Moorhen, fairly common at SB forest park
BW Stilt, few noted on 17 Aug
Lesser sand plover, a common shoreline species, many in strong colours on 17 Aug, all much plainer on 29 Aug. Splitting into races will have to wait until next spring.
Common snipe, one at the sewall on 17 Aug. Several distant flying Snipe sp.
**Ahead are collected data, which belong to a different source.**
(* ===== verification/Boot.v ===== *)
(** * Booting: from the boot loader's information to the page allocator

    [arch/x86_64/boot/multiboot2.c] reads the memory map out of the structure
    the boot loader leaves in memory; the first part of [kmain] adds what the
    kernel itself occupies and starts the page allocator of [Pmm].  Memory is the
    byte at each physical address.  A panic stops the machine and is a result;
    [None] is a loop that does not end.  The lines written to the console are
    left out. *)
From S2P Require Import Prelude Bytes Pmm.

(** ** Memory *)

Abbreviation memory := (Z -> Z).

(** The [n]-byte integer at [a]. *)
Fixpoint load (n : nat) (m : memory) (a : Z) : Z :=
  match n with
  | O => 0
  | S n => m a + 256 * load n m (a + 1)
  end.

(** ** multiboot2.c *)

Definition MB2_BOOTLOADER_MAGIC : Z := 0x36D76289.
Definition MB2_TAG_END : Z := 0.
Definition MB2_TAG_MMAP : Z := 6.

Inductive boot_panic :=
  | BadMagic | NullInfo | MalformedInfo | BadEntrySize | MemmapOverflow | NoMmapTag | PmmPanic (p : pmm_panic).

Definition next_tag (m : memory) (tag : Z) : Z :=
  let addr := u64 (tag + load 4 m (tag + 4)) in
  Z.land (u64 (addr + 7)) (align_mask 3).

(** The loop over the entries of a memory map tag. *)
Fixpoint mmap_loop (fuel : nat) (m : memory) (p entry_size entries_end : Z) (mm : memmap) : option (boot_panic + memmap) :=
  match fuel with
  | O => None
  | S fuel =>
    if p + entry_size <=? entries_end then
      let len := load 8 m (p + 8) in
      if len =? 0 then mmap_loop fuel m (p + entry_size) entry_size entries_end mm
      else
        let '(ok, mm) := memmap_add mm (load 8 m p) len (load 4 m (p + 16)) in
        if negb ok then Some (inl MemmapOverflow)
        else mmap_loop fuel m (p + entry_size) entry_size entries_end mm
    else Some (inr mm)
  end.

(** The body of [if (tag->type == MB2_TAG_MMAP)]; an entry takes at least 24
    bytes, so [size] rounds are enough. *)
Definition read_mmap (m : memory) (tag : Z) (mm : memmap) : option (boot_panic + memmap) :=
  let size := load 4 m (tag + 4) in
  let entry_size := load 4 m (tag + 8) in
  if entry_size <? 24 then Some (inl BadEntrySize)
  else mmap_loop (S (Z.to_nat size)) m (tag + 16) entry_size (tag + size) mm.

Fixpoint tag_loop (fuel : nat) (m : memory) (tag end_ : Z) (found_mmap : bool) (mm : memmap) : option (boot_panic + bool * memmap) :=
  match fuel with
  | O => None
  | S fuel =>
    if tag + 8 <=? end_ then
      let type := load 4 m tag in
      if type =? MB2_TAG_END then Some (inr (found_mmap, mm))
      else if type =? MB2_TAG_MMAP then
        r ← read_mmap m tag mm;
        match r with
        | inl e => Some (inl e)
        | inr mm => tag_loop fuel m (next_tag m tag) end_ true mm
        end
      else tag_loop fuel m (next_tag m tag) end_ found_mmap mm
    else Some (inr (found_mmap, mm))
  end.

(** A tag that is not empty takes at least a byte, so [total_size] rounds are
    enough (bootinfo_returns); an empty one keeps the loop where it is. *)
Definition bootinfo_init (m : memory) (raw_addr : Z) : option (boot_panic + memmap) :=
  if raw_addr =? 0 then Some (inl NullInfo)
  else
    let total_size := load 4 m raw_addr in
    if total_size <? 8 then Some (inl MalformedInfo)
    else
      let mm := snd (memmap_reserve memmap_reset raw_addr total_size) in
      r ← tag_loop (S (Z.to_nat total_size)) m (raw_addr + 8) (raw_addr + total_size) false mm;
      Some match r with
           | inl e => inl e
           | inr (false, _) => inl NoMmapTag
           | inr (true, mm) => inr mm
           end.

(** ** kmain.c

    [kmain] up to the page allocator; [kernel_start] and [kernel_end] are the
    linker's addresses. *)
Definition kmain_memory (m : memory) (magic mb_info_addr kernel_start kernel_end : Z) (s : pmm) : option (boot_panic + memmap * pmm) :=
  if negb (magic =? MB2_BOOTLOADER_MAGIC) then Some (inl BadMagic)
  else
    r ← bootinfo_init m mb_info_addr;
    Some match r with
         | inl e => inl e
         | inr mm =>
           let mm := snd (memmap_reserve mm 0 0x100000) in
           let mm := snd (memmap_reserve mm kernel_start (u64 (kernel_end - kernel_start))) in
           match pmm_init mm s with
           | inl p => inl (PmmPanic p)
           | inr s => inr (mm, s)
           end
         end.

(** ** What memory holds *)

Fixpoint holds (m : memory) (a : Z) (bs : list Z) : Prop :=
  match bs with
  | [] => True
  | b :: bs => m a = b /\ holds m (a + 1) bs
  end.

Lemma holds_app m a l k : holds m a (l ++ k) <-> holds m a l /\ holds m (a + zlen l) k.
Proof.
  revert a. induction l as [|b l IH]; intros a; cbn [app holds]; [rewrite Z.add_0_r; tauto|].
  rewrite IH. replace (a + zlen (b :: l)) with (a + 1 + zlen l) by (unfold zlen; cbn [length]; lia). tauto.
Qed.

Lemma load_holds n m a x : 0 <= x < 256 ^ Z.of_nat n -> holds m a (le_bytes n x) -> load n m a = x.
Proof.
  revert a x. induction n as [|n IH]; intros a x Hx; cbn [load le_bytes holds]; [simpl in Hx; lia|].
  rewrite Nat2Z.inj_succ, Z.pow_succ_r in Hx by lia. intros [-> H]. rewrite (IH _ (x / 256)); [|Z.div_mod_to_equations; nia|done].
  pose proof (Z.div_mod x 256). lia.
Qed.

(** ** Boot information

    A tag of the structure, as its fields: the memory map, or one the kernel
    skips. *)
Record mmap_entry := MkEnt { e_addr : Z; e_len : Z; e_type : Z; e_resv : Z; e_more : list Z }.
Inductive boot_tag :=
  | TagMmap (entry_size version : Z) (entries : list mmap_entry) (rest : list Z)
  | TagOther (type : Z) (payload : list Z).

Definition entry_bytes (e : mmap_entry) : list Z :=
  le_bytes 8 (e_addr e) ++ le_bytes 8 (e_len e) ++ le_bytes 4 (e_type e) ++ le_bytes 4 (e_resv e) ++ e_more e.
Definition tag_size (t : boot_tag) : Z :=
  match t with
  | TagMmap sz _ es rest => 16 + sz * zlen es + zlen rest
  | TagOther _ payload => 8 + zlen payload
  end.
Definition tag_bytes (t : boot_tag) : list Z :=
  match t with
  | TagMmap sz ver es rest =>
    le_bytes 4 MB2_TAG_MMAP ++ le_bytes 4 (tag_size t) ++ le_bytes 4 sz ++ le_bytes 4 ver ++ (es ≫= entry_bytes) ++ rest
  | TagOther ty payload => le_bytes 4 ty ++ le_bytes 4 (tag_size t) ++ payload
  end.

Definition entry_ok (sz : Z) (e : mmap_entry) : Prop :=
  is_u64 (e_addr e) /\ is_u64 (e_len e) /\ is_u32 (e_type e) /\ is_u32 (e_resv e) /\ 24 + zlen (e_more e) = sz.
Definition tag_ok (t : boot_tag) : Prop :=
  tag_size t < 2 ^ 32 /\
  match t with
  | TagMmap sz ver es rest => 24 <= sz < 2 ^ 32 /\ is_u32 ver /\ Forall (entry_ok sz) es /\ zlen rest < sz
  | TagOther ty _ => is_u32 ty /\ ty <> MB2_TAG_END /\ ty <> MB2_TAG_MMAP
  end.

(** The tags lie one after the other from [a], each at the next multiple of 8,
    and an end tag closes the list before [stop]. *)
Fixpoint tags_at (m : memory) (a : Z) (ts : list boot_tag) (stop : Z) : Prop :=
  a + 8 <= stop /\
  match ts with
  | [] => holds m a (le_bytes 4 MB2_TAG_END)
  | t :: ts => tag_ok t /\ holds m a (tag_bytes t) /\
      let b := a + tag_size t in tags_at m (b + (- b) mod 8) ts stop
  end.

Definition info_at (m : memory) (raw total : Z) (ts : list boot_tag) : Prop :=
  0 < raw /\ raw + total < 2 ^ 62 /\ 8 <= total < 2 ^ 32 /\ holds m raw (le_bytes 4 total) /\ tags_at m (raw + 8) ts (raw + total).

(** The regions the tags report. *)
Definition entry_region (e : mmap_entry) : memory_region_t := MkRegion (e_addr e) (e_len e) (e_type e).
Definition entry_regions (es : list mmap_entry) : list memory_region_t :=
  entry_region <$> filter (fun e => e_len e <> 0) es.
Definition tag_regions (t : boot_tag) : list memory_region_t :=
  match t with TagMmap _ _ es _ => entry_regions es | TagOther _ _ => [] end.
Definition is_mmap (t : boot_tag) : bool := match t with TagMmap _ _ _ _ => true | _ => false end.

Lemma zlen_entry_bytes sz e : entry_ok sz e -> zlen (entry_bytes e) = sz.
Proof.
  intros (_ & _ & _ & _ & E). unfold entry_bytes. rewrite !zlen_app, !zlen_le_bytes. lia.
Qed.

(** The fields of an entry in memory. *)
Lemma entry_loads sz m p e k : entry_ok sz e -> holds m p (entry_bytes e ++ k) ->
  load 8 m p = e_addr e /\ load 8 m (p + 8) = e_len e /\ load 4 m (p + 16) = e_type e /\ holds m (p + sz) k.
Proof.
  intros Ok H. pose proof (zlen_entry_bytes _ _ Ok) as L. destruct Ok as (Ha & Hl & Ht & _ & _). apply holds_app in H as [H Hk].
  rewrite L in Hk. unfold entry_bytes in H. apply holds_app in H as [H1 H]. apply holds_app in H as [H2 H]. apply holds_app in H as [H3 _].
  rewrite !zlen_le_bytes in *. split_and!; [by apply load_holds..|replace (p + 16) with (p + Z.of_nat 8 + Z.of_nat 8) by lia; by apply load_holds|done].
Qed.

(** Adding the regions of a list one by one: all of them, or an overflow. *)
Definition added (mm rs : memmap) : boot_panic + memmap :=
  if MEMMAP_MAX_REGIONS <? zlen mm + zlen rs then inl MemmapOverflow else inr (mm ++ rs).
Eastern black-tailed godwit, a fairly common bird here, 50+ on 29 Aug
Bar-tailed godwit, 4+ on 29 Aug
Whimbrel, the commonest of the curlew at this time, several flocks seen. 50+ on 17 Aug, 30+ on 29 Aug
Eurasian curlew, 5 on 29 Aug
Common redshank, fairly common shoreline species
Spotted redshank, only a few seen on 29 Aug, much commoner on 17 Aug
Marsh sandpiper, uncommon, a few seen on both dates
Common Greenshank, 20+ on 17 Aug, 10+ on 29 Aug
Green sandpiper, a few seen on 17 Aug
Wood sandpiper, surprisingly common on the shoreline for a fresh water species.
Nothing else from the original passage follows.